I am only a tiny bit claustrophobic, but these tunnels did cause me a few moments of careful thought. I am not sure which I found more intimidating, to be deep under a mountain in the Alps or under all the water of the English Channel. Thirty minutes in the dark to ponder various ways of dying, then we arrive in Folkestone and drive off the train. Easy. And yet a whole other world in a matter of minutes.

Next week, Part 2. The son graduates and the Plague hits.

Resources:

Ticino area, Switzerland: our inn, Boato Bistrot & Bed, was clean and simple but I wouldn’t really recommend it. One of those places where the photos on the site were so much better that you wonder if you’ve arrived at the right place.
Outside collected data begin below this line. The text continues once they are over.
Lemma star_to_terminal_spec fsm ns b :
  star_to_terminal fsm ns = Ok b ->
  (b = true <->
   exists n t, n ∈ ns /\ classes (store fsm) !! n = Some (StarState t) /\
               terminal_state fsm ∈ nexts (store fsm) n).
Proof.
  revert b. induction ns as [|n ns IH]; intros b; simpl.
  - intros [= <-]. split; [done|]. intros (n & t & Hn & _). by apply elem_of_nil in Hn.
  - destruct (deref (store fsm) n) as [st|e] eqn:E; simpl; [|done].
    apply deref_Ok_view in E as [Hc Hnx].
    destruct (is_StarState st && bool_decide (terminal_state fsm ∈ next_states st)) eqn:Eb.
    + intros [= <-]. split; [|done]. intros _.
      apply andb_true_iff in Eb as [Es Et]. apply bool_decide_eq_true in Et.
      unfold is_StarState in Es. destruct (class st) as [| | | |t|t]; try done.
      exists n, t. rewrite Hnx. split; [by left|done].
    + intros Hb. rewrite (IH _ Hb). split.
      * intros (m & t & Hm & Hcm & Htm). exists m, t. split; [by right|done].
      * intros (m & t & Hm & Hcm & Htm).
        apply elem_of_cons in Hm as [->|Hm]; [|by exists m, t].
        exfalso. rewrite Hc in Hcm. rewrite Hnx in Htm.
        unfold is_StarState in Eb. injection Hcm as Hcm. rewrite Hcm in Eb.
        simpl in Eb. by rewrite bool_decide_eq_true_2 in Eb.
Qed.

Lemma successors_elem h c pos ns new it :
  successors h c pos ns = Ok new ->
  (it ∈ new <->
   exists n, n ∈ ns /\
     ((it = (n, pos + 1) /\ check_self h n c = Ok true) \/
      (exists t s', classes h !! n = Some (StarState t) /\ it = (s', pos) /\
                    s' ∈ nexts h n /\ s' <> n))).
Proof.
  revert new. induction ns as [|n ns IH]; intros new; simpl.
  - intros [= <-]. split; [intros H; by apply elem_of_nil in H|].
    intros (n & Hn & _). by apply elem_of_nil in Hn.
  - destruct (check_self h n c) as [b|e] eqn:Eb; simpl; [|done].
    destruct (deref h n) as [st|e] eqn:Est; simpl; [|done].
    apply deref_Ok_view in Est as [Hc Hnx].
    destruct (successors h c pos ns) as [more|e] eqn:Em; simpl; [|done].
    intros [= <-]. rewrite !elem_of_app, (IH more eq_refl). clear IH. split.
    + intros [H|[H|(m & Hm & H)]].
      * destruct b; [|by apply elem_of_nil in H].
        apply list_elem_of_singleton in H as ->. exists n. split; [by left|auto].
      * unfold is_StarState in H.
        destruct (class st) as [| | | |t|t] eqn:Ec; try (by apply elem_of_nil in H).
        apply list_elem_of_fmap in H as (s' & -> & Hs').
        apply list_elem_of_filter in Hs' as [Hne Hs'].
        exists n. split; [by left|]. right. exists t, s'. by rewrite Hnx.
      * exists m. split; [by right|done].
    + intros (m & Hm & H). apply elem_of_cons in Hm as [->|Hm];
        [|right; right; by exists m].
      destruct H as [[-> Hcs]|(t & s' & Hcm & -> & Hs' & Hne)].
      * left. rewrite Eb in Hcs. injection Hcs as ->. by left.
      * right. left. rewrite Hc in Hcm. injection Hcm as Hcm.
        unfold is_StarState. rewrite Hcm.
        apply list_elem_of_fmap. exists s'. split; [done|].
        apply list_elem_of_filter. by rewrite <- Hnx.
Qed.

Lemma moves_end fsm s it it' :
  it.2 = length s -> moves fsm s it it' -> it' = it.
Proof.
  intros Hend Hm. inversion Hm as [|it1 it2 it3 Hm1 _]; subst; [done|].
  exfalso.
  inversion Hm1 as [a pos c n Hc _ _|a pos c n t s' Hc _ _ _ _]; subst;
    simpl in Hend; apply lookup_lt_Some in Hc; lia.
Qed.

(** What the loop returns, when it returns: whether an accepting pair can
    be reached, by moves, from a pair of the worklist. *)
Lemma check_loop_search fsm s fuel q b :
  check_loop fuel fsm s q = Some (Ok b) ->
  (b = true <->
   exists it it', it ∈ q /\ moves fsm s it it' /\ accepting fsm s it').
Proof.
  revert q. induction fuel as [|fuel IH]; intros q; [done|].
  destruct q as [|[a pos] rest].
  { simpl. intros [= <-]. split; [done|].
    intros (it & _ & H & _). by apply elem_of_nil in H. }
  rewrite check_loop_cons.
  destruct (deref (store fsm) a) as [st|e] eqn:Est; [|done].
  apply deref_Ok_view in Est as [_ Hnx]. rewrite <- Hnx.
  destruct (Nat.eqb_spec pos (length s)) as [Hend|Hmid].
  - assert (Hacc : accepting fsm s (a, pos) <->
              terminal_state fsm ∈ nexts (store fsm) a \/
              exists n t, n ∈ nexts (store fsm) a /\
                classes (store fsm) !! n = Some (StarState t) /\
                terminal_state fsm ∈ nexts (store fsm) n).
    { unfold accepting. simpl. tauto. }
    assert (Hhere : accepting fsm s (a, pos) ->
              exists it it', it ∈ (a, pos) :: rest /\ moves fsm s it it' /\
                             accepting fsm s it').
    { intros H. exists (a, pos), (a, pos).
      split; [by left|]. split; [apply moves_here|done]. }
    destruct (bool_decide (terminal_state fsm ∈ nexts (store fsm) a)) eqn:Et.
    { intros [= <-]. split; [|done]. intros _. apply Hhere, Hacc. left.
      by apply bool_decide_eq_true in Et. }
    apply bool_decide_eq_false in Et.
    destruct (star_to_terminal fsm (nexts (store fsm) a)) as [b'|e] eqn:Es; [|done].
    pose proof (star_to_terminal_spec _ _ _ Es) as Hs.
    destruct b'.
    { intros [= <-]. split; [|done]. intros _. apply Hhere, Hacc. right.
      by apply Hs. }
    intros Hb. rewrite (IH _ Hb). split.
    + intros (it & it' & Hit & H). exists it, it'. split; [by right|done].
    + intros (it & it' & Hit & Hm & Ha).
      apply elem_of_cons in Hit as [->|Hit]; [|by exists it, it'].
      exfalso. apply (moves_end fsm s (a, pos)) in Hm as ->; [|done].
      apply Hacc in Ha as [Ha|Ha]; [done|]. by apply Hs in Ha.
  - destruct (s !! pos) as [c|] eqn:Ec; [|done].
    destruct (successors (store fsm) c pos (nexts (store fsm) a)) as [new|e] eqn:En;
      [|done].
    pose proof (fun it => successors_elem _ _ _ _ _ it En) as Hnew.
    intros Hb. rewrite (IH _ Hb). split.
    + intros (it & it' & Hit & Hm & Ha).
      apply elem_of_app in Hit as [Hit|Hit].
      * exists it, it'. split; [by right|done].
      * exists (a, pos), it'. split; [by left|]. split; [|done].
        apply (moves_step _ _ _ it); [|done].
        apply Hnew in Hit as (n & Hn & [[-> Hcs]|(t & s' & Hcn & -> & Hs' & Hne)]).
        -- by eapply move_consume.
        -- by eapply move_skip.
    + intros (it & it' & Hit & Hm & Ha).
      apply elem_of_cons in Hit as [->|Hit].
      2:{ exists it, it'. split; [|done]. apply elem_of_app. by left. }
      inversion Hm as [it0|it1 it2 it3 Hm1 Hm2]; subst.
      { destruct Ha as [Ha _]. simpl in Ha. lia. }
      exists it2, it'. split; [|done]. apply elem_of_app. right.
      apply Hnew.
      inversion Hm1 as [a0 pos0 c0 n Hc0 Hn Hcs|a0 pos0 c0 n t s' Hc0 Hn Hcn Hs' Hne];
        subst; rewrite Ec in Hc0; injection Hc0 as <-; exists n; split; auto.
      right. by exists t, s'.
Qed.

Lemma wf_start_valid fsm s : wf fsm -> Forall (valid fsm s) [(start_state fsm, 0)].
Proof.
  intros Hwf. apply Forall_singleton. split; simpl; [|lia].
  rewrite (wf_start _ Hwf). destruct (wf_cls _ Hwf) as (H0 & _).
  apply lookup_lt_Some in H0. by rewrite classes_length in H0.
Qed.

(** What [check_string] returns, when it returns. *)
Lemma returns_search fsm s b :
  returns fsm s b ->
  (b = true <->
   exists it, moves fsm s (start_state fsm, 0) it /\ accepting fsm s it).
Proof.
  intros [fuel Hf]. unfold check_string in Hf.
  rewrite (check_loop_search _ _ _ _ _ Hf). split.
  - intros (it & it' & Hit & H). apply list_elem_of_singleton in Hit as ->. eauto.
  - intros (it' & H). exists (start_state fsm, 0), it'. split; [by left|done].
Qed.

(** On a store that is not larger than the budget of frames,
    [check_string] returns. *)
Lemma wf_returns fsm s :
  wf fsm -> length (store fsm) <= check_self_budget ->
  exists b, returns fsm s b.
Proof.
  intros Hwf Hfit.
  destruct (check_loop_terminates fsm s Hwf
              (S (cost fsm s (start_state fsm, 0))) [(start_state fsm, 0)])
    as (r & Hr & [[b ->]|[_ Hlt]]); [by apply wf_start_valid|simpl; lia| |lia].
  exists b. by eexists.
Qed.

Lemma wf_returns_search fsm s b :
  wf fsm -> length (store fsm) <= check_self_budget ->
  (returns fsm s b <->
   (b = true <->
    exists it, moves fsm s (start_state fsm, 0) it /\ accepting fsm s it)).
Proof.
  intros Hwf Hfit. split; [apply returns_search|]. intros Hb.
  destruct (wf_returns fsm s Hwf Hfit) as [b0 Hr].
  pose proof (returns_search _ _ _ Hr) as H0.
  replace b with b0; [done|]. destruct b, b0; try done.
  + by pose proof (proj2 H0 (proj1 Hb eq_refl)).
  + by pose proof (proj2 Hb (proj1 H0 eq_refl)).
Qed.

(** On the empty input no [check_self] is called. *)
Lemma returns_empty_search fsm :
  wf fsm ->
  (returns fsm [] true <->
   exists it, moves fsm [] (start_state fsm, 0) it /\ accepting fsm [] it).
Proof.
  intros Hwf. split; [intros Hr; by apply (returns_search _ _ _ Hr)|].
  intros (it & Hm & Ha). apply moves_end in Hm as ->; [|done].
  destruct Ha as [_ Ha]. simpl in Ha.
  pose proof (wf_start_valid fsm [] Hwf) as Hv.
  apply Forall_singleton in Hv as [Hlt _]. simpl in Hlt.
  destruct (lookup_lt_is_Some_2 _ _ Hlt) as [st Hst].
  destruct (lookup_view _ _ _ Hst) as [_ Hnx].
  exists 1. unfold check_string. rewrite check_loop_cons.
  unfold deref. rewrite Hst, <- Hnx. simpl.
  destruct (bool_decide (terminal_state fsm ∈ nexts (store fsm) (start_state fsm)))
    eqn:Et; [done|].
  apply bool_decide_eq_false in Et.
  destruct (star_to_terminal_total fsm (nexts (store fsm) (start_state fsm)))
    as [b Hb]; [intros n Hn; by eapply wf_nexts_lt|].
  rewrite Hb. pose proof (star_to_terminal_spec _ _ _ Hb) as Hs.
  destruct Ha as [Ha|Ha]; [done|]. apply Hs in Ha. by subst b.
Qed.



Lemma built_start_edges p fr :
  built p fr -> length (nexts (f_store fr) START) <= 1.
Proof.
  induction 1 as [|p c fr fr' Hb IH Hs]; [simpl; unfold nexts; simpl; lia|].
  destruct (built_facts _ _ Hb) as (Hok & Hsz & _).
  pose proof (ok_start _ Hok) as Hst.
  destruct Hs as [k _ _ _ _ Hn _ _|t _ Et _ Hn _ _|t _ Et _ Hn _ _]; rewrite Hn.
  - destruct (tmp_next_state fr) as [t|] eqn:Et.
    + assert (anchor fr = t) as -> by (unfold anchor; by rewrite Et).
      destruct (ok_tmp _ Hok t Et). unfold START in *.
      rewrite decide_False by lia. done.
    + assert (anchor fr = START) as -> by (unfold anchor; by rewrite Et).
      rewrite decide_True by done. rewrite Hst. simpl. lia.
  - unfold START in *. rewrite decide_False by lia.
    rewrite decide_True by done. by rewrite length_insert.
  - destruct (ok_tmp _ Hok t Et). unfold START in *.
    rewrite !decide_False by lia. rewrite decide_True by done.
    by rewrite length_insert.
Qed.

(** X3: a compiled automaton has one object per pattern character besides
    the start and the terminal state; [states] lists the start state and
    then the state of each character in pattern order, without repetition
    and without the terminal state; and the class of each state is that of
    its character: DotState for [.], StarState for [*], PlusState for [+],
    each Repeat wrapping an older state that is neither the start nor the
    terminal state, and AsciiState holding the character otherwise. *)
Theorem one_state_per_token (p : str) (fsm : RegexFSM) :
  compiled p fsm ->
  length (store fsm) = 2 + length p /\
  start_state fsm = START /\ terminal_state fsm = TERMINAL /\
  states fsm = START :: seq 2 (length p) /\
  NoDup (states fsm) /\ (terminal_state fsm ∉ states fsm) /\
  classes (store fsm) !! START = Some StartState /\
  classes (store fsm) !! TERMINAL = Some TerminationState /\
  forall i c, p !! i = Some c ->
    states fsm !! (S i) = Some (2 + i) /\
    exists k, classes (store fsm) !! (2 + i) = Some k /\
      (c = DOT -> k = DotState) /\
      (c = STAR -> exists t, k = StarState t /\ 2 <= t < 2 + i) /\
      (c = PLUS -> exists t, k = PlusState t /\ 2 <= t < 2 + i) /\
      (c <> DOT -> c <> STAR -> c <> PLUS -> k = AsciiState c).
Proof.
  intros Hc.
  destruct (compiled_view _ _ Hc) as (fr & Hb & Hs & Ht & Hst & Hcl & Hl & _).
  destruct (built_facts _ _ Hb) as (_ & Hsz & Hsts & _).
  destruct (built_classes _ _ Hb) as (H0 & H1 & Hi).
  rewrite Hst, Hsts, Hcl, Ht.
  split; [lia|]. do 3 (split; [done|]).
  split.
  { apply NoDup_cons. split; [|apply NoDup_seq].
    intros H. apply list_elem_of_In, in_seq in H. unfold START in H. lia. }
  split.
  { intros H. apply elem_of_cons in H as [H|H]; [done|].
    apply list_elem_of_In, in_seq in H. unfold TERMINAL in H. lia. }
  do 2 (split; [done|]).
  intros i c Hic. pose proof (lookup_lt_Some _ _ _ Hic) as Hlt.
  split; [simpl; by rewrite lookup_seq_lt|].
  destruct (Hi i c Hic) as (k & Hk & Htk). exists k. split; [done|].
  unfold token_class in Htk.
  destruct (decide (c = STAR)) as [->|HS].
  { repeat split; try done. }
  destruct (decide (c = PLUS)) as [->|HP].
  { repeat split; try done. }
  unfold init_next_state in Htk.
  destruct (N.eqb_spec c DOT) as [->|HD].
  { injection Htk as <-. repeat split; try done. }
  destruct (isascii c); [|done]. injection Htk as <-.
  repeat split; try done.
Qed.

Lemma one_state_per_token_witness :
  exists fsm, compiled (str_of "a.*+") fsm /\
    states fsm = [0; 2; 3; 4; 5] /\ length (store fsm) = 6.
Proof.
  eexists. split; [vm_compute; reflexivity|].
  destruct (one_state_per_token (str_of "a.*+") _ ltac:(vm_compute; reflexivity))
    as (Hl & _ & _ & Hs & _).
  split; [exact Hs | exact Hl].
Defined.
(** The values of [n + 1] levels of a forest, placeholders included. *)
Fixpoint level_values (n : nat) (ts : list btree) : list (option Z) :=
  map root_value ts ++
  match n with
  | O => []
  | S n' => level_values n' (flat_map slots ts)
  end.

(** The flat list of a valid tree. *)
Definition flat (t : btree) : list (option Z) :=
  trim (level_values (pred (levels t)) [t]).

(* ------------------------------------------------------------------ *)
(** ** Positions and paths *)

(** The position of the left ([false]) or right ([true]) child. *)
Definition step (i : nat) (d : bool) : nat :=
  if d then (2 * i + 2)%nat else (2 * i + 1)%nat.

(** The position a path of directions leads to from position [i]. *)
Fixpoint pos_from (i : nat) (p : list bool) : nat :=
  match p with
  | [] => i
  | d :: p' => pos_from (step i d) p'
  end.

(** The subtree a path leads to. *)
Fixpoint tsub (t : btree) (p : list bool) : btree :=
  match p with
  | [] => t
  | d :: p' => tsub (child t d) p'
  end.

Definition extend (p : list bool) : list (list bool) := [p ++ [false]; p ++ [true]].

(** The paths of [ps], then their extensions by one step, and so on [n]
    times: breadth-first order. *)
Fixpoint paths_from (n : nat) (ps : list (list bool)) : list (list bool) :=
  ps ++
  match n with
  | O => []
  | S n' => paths_from n' (flat_map extend ps)
  end.

(* ------------------------------------------------------------------ *)
(** ** Trimming *)

(** No trailing [None]. *)
Definition trimmed (v : list (option Z)) : Prop := last v ≠ Some None.

(* ------------------------------------------------------------------ *)
(** ** The first leaf met by [inspect] *)

Definition is_leaf (t : btree) : bool :=
  match t with
  | Nd _ Nil Nil => true
  | _ => false
  end.

(** Number of levels down to the nearest leaf. *)
Fixpoint shallow (t : btree) : nat :=
  match t with
  | Nd _ l r =>
      S (match l, r with
         | Nil, _ => shallow r
         | _, Nil => shallow l
         | _, _ => Nat.min (shallow l) (shallow r)
         end)
  | _ => O
  end.

(* ------------------------------------------------------------------ *)
(** ** Lists without [None] *)

Definition sentinel_free (v : list (option Z)) : Prop :=
  ∀ i, (i < length v)%nat → at0 v i ≠ None.

(** The tree a list denotes under position [i]. *)
Definition under (v : list (option Z)) (i : nat) : btree := subtree (length v) v i.

(* ------------------------------------------------------------------ *)
(** ** Counting nodes and values *)

(** Number of nodes. *)
Fixpoint count_nodes (t : btree) : nat :=
  match t with
  | Nd _ l r => S (count_nodes l + count_nodes r)
  | _ => O
  end.

(** Number of nodes without children. *)
Fixpoint count_leaves (t : btree) : nat :=
  match t with
  | Nd _ Nil Nil => 1
  | Nd _ l r => count_leaves l + count_leaves r
  | _ => O
  end.

(** The values held by the nodes of a tree, root first. *)
Fixpoint values_of (t : btree) : list Z :=
  match t with
  | Nd v l r => option_list v ++ values_of l ++ values_of r
  | _ => []
  end.

(** The values of a flat list, in order, the [None]s left out. *)
Definition values_in (v : list (option Z)) : list Z := omap id v.

(** [m] is the least of the values that satisfy [seen]; [PosInf] when
    there is none. *)
Definition least_of (seen : Z → Prop) (m : ext) : Prop :=
  match m with
  | Fin lo => seen lo ∧ ∀ y, seen y → lo ≤ y
  | PosInf => ∀ y, ¬ seen y
  | NegInf => False
  end.

(** [m] is the greatest of the values that satisfy [seen]; [NegInf] when
    there is none. *)
Definition greatest_of (seen : Z → Prop) (m : ext) : Prop :=
  match m with
  | Fin hi => seen hi ∧ ∀ y, seen y → y ≤ hi
  | NegInf => ∀ y, ¬ seen y
  | PosInf => False
  end.

(** At every node the two subtrees differ by at most one level. *)
Fixpoint level_balanced (t : btree) : bool :=
  match t with
  | Nd _ l r =>
      level_balanced l && level_balanced r &&
      (Z.abs (Z.of_nat (levels l) - Z.of_nat (levels r)) <=? 1)
  | _ => true
  end.

(* ------------------------------------------------------------------ *)
(** ** [_build_str] in closed form *)

Fixpoint render (t : btree) : Z * Z * Z * list string :=
  match t with
  | Nd v l r => build_str_node v (render l) (render r)
  | _ => (0, 0, 0, [])
  end.

(** The width of the block of a tree: the columns of the root's value,
    and for each child the columns of its block and one more. *)
Fixpoint width (t : btree) : Z :=
  match t with
  | Nd v l r =>
      (if is_null l then 0 else width l + 1) + len (str v) +
      (if is_null r then 0 else width r + 1)
  | _ => 0
  end.

(* ================================================================== *)
(** * Lemmas and theorems *)

(* ------------------------------------------------------------------ *)
(** ** Object graphs read as trees *)

Lemma agree_eq {A} (x y : result A) : agree eq x y → x = y.
Proof. destruct x, y; simpl; intros; subst; try done. Qed.

Lemma agree_bind {A B A' B'} (R : A → B → Prop) (R' : A' → B' → Prop)
    x y (f : A → result A') (g : B → result B') :
  agree R x y → (∀ a b, R a b → agree R' (f a) (g b)) →
  agree R' (bind x f) (bind y g).
Proof. destruct x, y; simpl; intros Hxy Hfg; try done. by apply Hfg. Qed.

Lemma agree_for_each {A B S S'} (RA : A → B → Prop) (RS : S → S' → Prop)
    (f : S → A → result S) (g : S' → B → result S') xs ys :
  (∀ s s' x y, RS s s' → RA x y → agree RS (f s x) (g s' y)) →
  Forall2 RA xs ys → ∀ s s', RS s s' →
  agree RS (for_each f xs s) (for_each g ys s').
Proof.
  intros Hfg Hxs. induction Hxs as [|x y xs ys Hxy _ IH]; intros s s' Hs; simpl.
  - done.
  - eapply agree_bind; [by apply Hfg|]. intros a b Hab. by apply IH.
Qed.

Section Simulation.

Variable h : store.

Lemma repr_is_null o t : repr h o t → @is_null _ (store_ops h) o = is_null t.
Proof. by destruct 1. Qed.

Lemma repr_is_node o t : repr h o t → @_is_node _ (store_ops h) o = _is_node t.
Proof. by destruct 1. Qed.

Lemma repr_value_of o t :
  repr h o t → agree eq (@_value_of _ (store_ops h) o) (_value_of t).
Proof. destruct 1 as [| |a v ol or l r Ha Hl Hr]; simpl; try done. by rewrite Ha. Qed.

Lemma repr_left_of o t :
  repr h o t → agree (repr h) (@_left_of _ (store_ops h) o) (_left_of t).
Proof. destruct 1 as [| |a v ol or l r Ha Hl Hr]; simpl; try done. by rewrite Ha. Qed.

Lemma repr_right_of o t :
  repr h o t → agree (repr h) (@_right_of _ (store_ops h) o) (_right_of t).
Proof. destruct 1 as [| |a v ol or l r Ha Hl Hr]; simpl; try done. by rewrite Ha. Qed.

Lemma agree_int_of v : agree eq (int_of v) (int_of v).
Proof. by destruct v. Qed.

Lemma is_balanced_repr fuel : ∀ o t, repr h o t →
  @_is_balanced _ (store_ops h) fuel o = _is_balanced fuel t.
Proof.
  induction fuel as [|fuel IH]; intros o t Hr; [done|].
  apply agree_eq. cbn [_is_balanced].
  rewrite (repr_is_null _ _ Hr). destruct (is_null t); [done|].
  eapply agree_bind; [by apply repr_left_of|]. intros ol l Hl.
  rewrite (IH _ _ Hl).
  eapply (agree_bind eq); [by destruct (_is_balanced fuel l)|]. intros ? dl ->.
  eapply agree_bind; [by apply repr_right_of|]. intros or r Hr'.
  rewrite (IH _ _ Hr').
  eapply (agree_bind eq); [by destruct (_is_balanced fuel r)|]. intros ? dr ->.
  by destruct (_ || _).
Qed.

Lemma agree_refl {A} (x : result A) : agree eq x x.
Proof. by destruct x. Qed.

Lemma build_list_body_repr s s' o t :
  (rel_build h) s s' → repr h o t →
  agree (rel_build h) (@build_list_body _ (store_ops h) s o) (build_list_body s' t).
Proof.
  destruct s as [[res nn] b], s' as [[res' nn'] b'].
  intros (Hres & Hnn & Hb) Hr; simpl in Hres, Hnn, Hb; subst.
  unfold build_list_body. rewrite (repr_is_null _ _ Hr).
  destruct (is_null t).
  { split_and!; simpl; [done| |done].
    apply Forall2_app; [done|]. repeat constructor. }
  eapply agree_bind; [by apply repr_value_of|]. intros ? v ->.
  eapply agree_bind; [by apply repr_left_of|]. intros ol l Hl.
  eapply agree_bind; [by apply repr_right_of|]. intros or r Hr'.
  rewrite (repr_is_null _ _ Hl), (repr_is_null _ _ Hr').
  split_and!; simpl; [done| |done].
  apply Forall2_app; [done|]. by repeat constructor.
Qed.

Lemma build_list_levels_repr fuel : ∀ res os ts, Forall2 (repr h) os ts →
  @build_list_levels _ (store_ops h) fuel res os = build_list_levels fuel res ts.
Proof.
  induction fuel as [|fuel IH]; intros res os ts Hos; [done|].
  apply agree_eq. cbn [build_list_levels].
  eapply agree_bind.
  { eapply (agree_for_each (repr h) (rel_build h)); [|done|].
    - intros; by apply build_list_body_repr.
    - split_and!; simpl; [done|constructor|done]. }
  intros [[res1 nn1] b1] [[res2 nn2] b2] (Hres & Hnn & Hb).
  simpl in Hres, Hnn, Hb; subst.
  destruct b2; [|done]. rewrite (IH _ _ _ Hnn). apply agree_refl.
Qed.

Lemma build_list_repr fuel o t : repr h o t →
  @build_list _ (store_ops h) fuel o = build_list fuel t.
Proof.
  intros Hr. unfold build_list.
  rewrite (build_list_levels_repr fuel [] [o] [t]); [done|].
  by repeat constructor.
Qed.

Lemma validate_body_repr os ts o t :
  Forall2 (repr h) os ts → repr h o t →
  agree (Forall2 (repr h)) (@validate_body _ (store_ops h) os o)
    (validate_body ts t).
Proof.
  intros Hos Hr. unfold validate_body.
  rewrite (repr_is_node _ _ Hr), (repr_is_null _ _ Hr).
  destruct (_is_node t).
  - eapply agree_bind; [by apply repr_value_of|]. intros ? v ->.
    destruct v; [|done].
    eapply agree_bind; [by apply repr_left_of|]. intros ol l Hl.
    eapply agree_bind; [by apply repr_right_of|]. intros or r Hr'.
    apply Forall2_app; [done|]. by repeat constructor.
  - by destruct (is_null t).
Qed.

Lemma validate_levels_repr fuel : ∀ os ts, Forall2 (repr h) os ts →
  @validate_levels _ (store_ops h) fuel os = validate_levels fuel ts.
Proof.
  induction fuel as [|fuel IH]; intros os ts Hos.
  { by destruct Hos. }
  destruct Hos as [|o t os ts Ho Hos]; [done|].
  apply agree_eq. cbn [validate_levels].
  eapply agree_bind.
  { eapply (agree_for_each (repr h) (Forall2 (repr h))).
    - intros; by apply validate_body_repr.
    - by constructor.
    - constructor. }
  intros nn nn' Hnn. rewrite (IH _ _ Hnn). apply agree_refl.
Qed.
We passed a restaurant on our walk, Da Enzo, that looked very much worth a visit—and it is right on the edge of the gorge. I’m actively looking for recommendations for this area from readers who use this route often.

L’Épine, France: Aux Armes de Champagne, comfortable stop right next to the basilica, although modern in its restoration. Good restaurant too with an impressive chariot of cheeses. Very dog friendly and seems to be a popular stop with the British vacation diaspora. Convenient for exploring the Champagne region.

Calais, France: We looked hard to find something with some charm in very post-war Calais and found it at the quirky and simple Les Secrets des Loges, a bed and breakfast in old Victorian house overlooking the theater. The best part was the lovely family who ran it along with their four cats. One downside was very thin walls.